The Safety and Efficacy of AF-219 in Female Subjects With Interstitial Cystitis /Bladder Pain Syndrome

• Numeric Pain Rating Scale Scores [ Time Frame: 4 Weeks ] [ Designated as safety issue: No ]
• Painful Bladder/Interstitial Cystitis Symptom Diary (PBIC-SD) [ Time Frame: 4 Weeks ] [ Designated as safety issue: No ]
• O'Leary-Sant Interstitial Cystitis Symptom Index (ICSI) [ Time Frame: 4 Weeks ] [ Designated as safety issue: No ]
• O'Leary-Sant Interstitial Cystitis Problem Index (ICPI) [ Time Frame: 4 Weeks ] [ Designated as safety issue: No ]
• Genitourinary Pain Index (GUPI) [ Time Frame: 4 Weeks ] [ Designated as safety issue: No ]

The purpose of this study is to assess the efficacy of a single dose level of AF-219 in female subjects with moderate to severe pain associated with interstitial cystitis/bladder pain syndrome (IC/BPS) after 4 weeks of treatment.

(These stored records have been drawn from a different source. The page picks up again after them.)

(* ===== verification/Blocks.v ===== *)
(** core/types/block.go, what [Types.v] leaves of it: nonces as text, the hash
    without the nonce, sizes, the remaining accessors and the sorting of blocks. *)

From Stdlib Require Import Sorting.Sorted.
From S2P Require Import Prelude Deps Types.
#[local] Open Scope Z_scope.

(** * [sort.Sort] *)

(** [sort.Sort] of a value with a length, a comparison and a swap. *)
Class GoSort : Type := {
  sort_Sort : forall {S : Type}, (S -> nat) -> (S -> nat -> nat -> go bool) -> (S -> nat -> nat -> go S) -> S -> go S
}.

(** Its documentation, for a value [s] that stands for a slice, is compared by a
    strict weak order [lt] of the elements and swapped in place: it ends with a
    permutation of the slice in ascending order. *)
Class GoSortLaws `{GoSort} : Prop := {
  sort_sorts (S A : Type) (view : S -> list A) (inv : S -> Prop) len less swp (lt : A -> A -> bool) s :
    inv s -> (forall x, lt x x = false) -> (forall x y z, lt x y = true -> lt y z = true -> lt x z = true) ->
    (forall x y z, lt x y = false -> lt y z = false -> lt x z = false) ->
    (forall s, len s = length (view s)) ->
    (forall s i j x y, inv s -> view s !! i = Some x -> view s !! j = Some y ->
       less s i j = Ret (lt x y) /\
       exists s', swp s i j = Ret s' /\ inv s' /\ view s' = <[j := x]> (<[i := y]> (view s))) ->
    exists s', sort_Sort len less swp s = Ret s' /\ inv s' /\ view s' ≡ₚ view s /\
      StronglySorted (fun x y => lt y x = false) (view s')
}.

(** * Headers *)

Section Nonce.
Context `{Hexutil}.

Definition BlockNonce_MarshalText (n : farray 8) : bytes * option error := hexutil_Bytes_MarshalText (arr n).
Definition BlockNonce_UnmarshalText (n : farray 8) (input : bytes) : bytes * option error :=
  hexutil_UnmarshalFixedText "BlockNonce" input (arr n).
End Nonce.

(** The list of fields [HashNoNonce] encodes. *)
Record headerFields : Type := mkHeaderFields {
  hf_ParentHash : Hash;
  hf_Coinbase : Address;
  hf_TxHash : Hash;
  hf_Number : option Z;
  hf_Time : option Z;
  hf_Extra : bytes
}.
Definition fields_of (h : Header) : headerFields :=
  mkHeaderFields (ParentHash h) (Coinbase h) (TxHash h) (Number h) (Time h) (Extra h).

(** RLP writes a struct as the list of its fields. *)
Class RlpFieldsLaws `{Rlp Header} `{Rlp headerFields} : Prop := {
  rlp_fields h : rlp_EncodeToBytes (fields_of h) = rlp_EncodeToBytes h
}.

Section Headers.
Context `{Crypto} `{Rlp Header} `{Rlp headerFields}.

Definition Header_HashNoNonce (h : Header) : Hash := rlpHash (fields_of h).
Definition Block_HashNoNonce (b : Block) : Hash := Header_HashNoNonce (header b).

(** [unsafe.Sizeof] of a header on a 64-bit machine: 84 bytes of arrays, padded, two
    pointers and a slice. *)
Definition sizeof_Header : Z := 128.

Definition Header_Size (h : Header) : go Z :=
  let! number := deref (Number h) in
  let! time := deref (Time h) in
  Ret (sizeof_Header + (Z.of_nat (length (Extra h)) + (big_BitLen number + big_BitLen time) / 8)).

(** The chain has no nonce: the two hashes of a header are the same. *)
Lemma HashNoNonce_is_Hash `{!RlpFieldsLaws} h : Header_HashNoNonce h = Header_Hash h.
Proof. unfold Header_HashNoNonce, Header_Hash, rlpHash. by rewrite rlp_fields. Qed.
End Headers.

(** [writeCounter.Write]. *)
Definition writeCounter_Write (c : Z) (b : bytes) : Z * (Z * option error) :=
  (c + Z.of_nat (length b), (Z.of_nat (length b), None)).

(** * Accessors *)

Definition DeprecatedTd (b : Block) : option Z := td b.
Definition Block_Time (b : Block) : go Z := deref (Time (header b)).
Definition Block_Coinbase (b : Block) : Address := Coinbase (header b).
Definition Block_TxHash (b : Block) : Hash := TxHash (header b).
Definition Block_Extra (b : Block) : bytes := Extra (header b).

(** * Sorting *)

(** [blockSorter], over a comparison that may dereference nil. *)
Record blockSorter : Type := mkBlockSorter {
  bs_blocks : list Block;
  bs_by : Block -> Block -> go bool
}.

Definition blockSorter_Len (self : blockSorter) : nat := length (bs_blocks self).
Definition blockSorter_Swap (self : blockSorter) (i j : nat) : go blockSorter :=
  let! blocks := swap (bs_blocks self) i j in
  Ret (mkBlockSorter blocks (bs_by self)).
Definition blockSorter_Less (self : blockSorter) (i j : nat) : go bool :=
  let! bi := index (bs_blocks self) i in
  let! bj := index (bs_blocks self) j in
  bs_by self bi bj.

(** [Number], the comparison by number. *)
Definition block_Number_less (b1 b2 : Block) : go bool :=
  let! n1 := deref (Number (header b1)) in
  let! n2 := deref (Number (header b2)) in
  Ret (n1 <? n2).

Section Sort.
Context `{GoSort}.

(** [BlockBy.Sort]. *)
Definition BlockBy_Sort (self : Block -> Block -> go bool) (blocks : list Block) : go (list Block) :=
  let! bs := sort_Sort blockSorter_Len blockSorter_Less blockSorter_Swap (mkBlockSorter blocks self) in
  Ret (bs_blocks bs).

Definition number_of (b : Block) : Z := default 0 (Number (header b)).

(** Sorting by number gives the same blocks with their numbers in order, as long
    as every block has a number. *)
Lemma Sort_by_number `{!GoSortLaws} blocks :
  Forall (fun b => is_Some (Number (header b))) blocks ->
  exists blocks', BlockBy_Sort block_Number_less blocks = Ret blocks' /\ blocks' ≡ₚ blocks /\
    StronglySorted (fun b b' => number_of b <= number_of b') blocks'.
Proof.
  intros Hall. unfold BlockBy_Sort.
  destruct (sort_sorts blockSorter Block bs_blocks
    (fun s => bs_by s = block_Number_less /\ Forall (fun b => is_Some (Number (header b))) (bs_blocks s))
    blockSorter_Len blockSorter_Less blockSorter_Swap (fun b b' => number_of b <? number_of b')
    (mkBlockSorter blocks block_Number_less)) as ([bs by'] & -> & _ & Hp & Hs).
  - done.
  - intros x. apply Z.ltb_irrefl.
  - intros x y z Hxy Hyz. lia.
  - intros x y z Hxy Hyz. lia.
  - done.
  - intros [l by'] i j x y [Hby Hl] Hx Hy. cbn [bs_blocks bs_by] in *. subst by'. rewrite Forall_forall in Hl.
    destruct (Hl x) as [nx Hnx]; [by eapply list_elem_of_lookup_2|].
    destruct (Hl y) as [ny Hny]; [by eapply list_elem_of_lookup_2|].
    unfold blockSorter_Less, blockSorter_Swap, block_Number_less, swap, index, number_of. cbn [bs_blocks bs_by].
    rewrite Hx, Hy. cbn [gbind]. rewrite Hnx, Hny. cbn. split; [done|]. eexists. split; [done|].
    split; [|done]. split; [done|]. cbn. apply Forall_insert; [|by eexists]. apply Forall_insert; [|by eexists].
    by apply Forall_forall.
  - cbn [gbind bs_blocks] in *. exists bs. split_and!; [done|done|].
    clear Hp. induction Hs as [|b l _ IH Hb]; constructor; [done|]. eapply Forall_impl; [exact Hb|]. cbn. intros; lia.
Qed.
End Sort.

This study is a double-blind, placebo-controlled, randomized trial designed to assess the efficacy and safety of a single dose level of AF-219 in female subjects with moderate to severe IC/BPS. The study will consist of 4 phases: Screening, Baseline, Treatment, and Follow-up.

• Drug: AF-219
  BID
• Drug: Sugar Pill
  Placebo

• Experimental: AF-219
  Intervention: Drug: AF-219
• Placebo Comparator: Sugar Pill
  Intervention: Drug: Sugar Pill

Inclusion Criteria:

• Women
• Women of child bearing potential must not be pregnant during the study and must use two forms of birth control
• Clinical evidence of IC/BPS
• Have provided written informed consent

Exclusion Criteria:

• History of diseases that can be confused for IC/BPS
• Unable to void spontaneously
• Immunosuppressant, intravesicular, nerve stimulator or opioid treatment during the study and for certain periods prior to start of the study.
• Changes to doses of Elmiron®, antidepressant, alpha-adrenergic antagonist, H1 antagonist, or anti-muscarinic treatment within a certain period prior to the start of the study.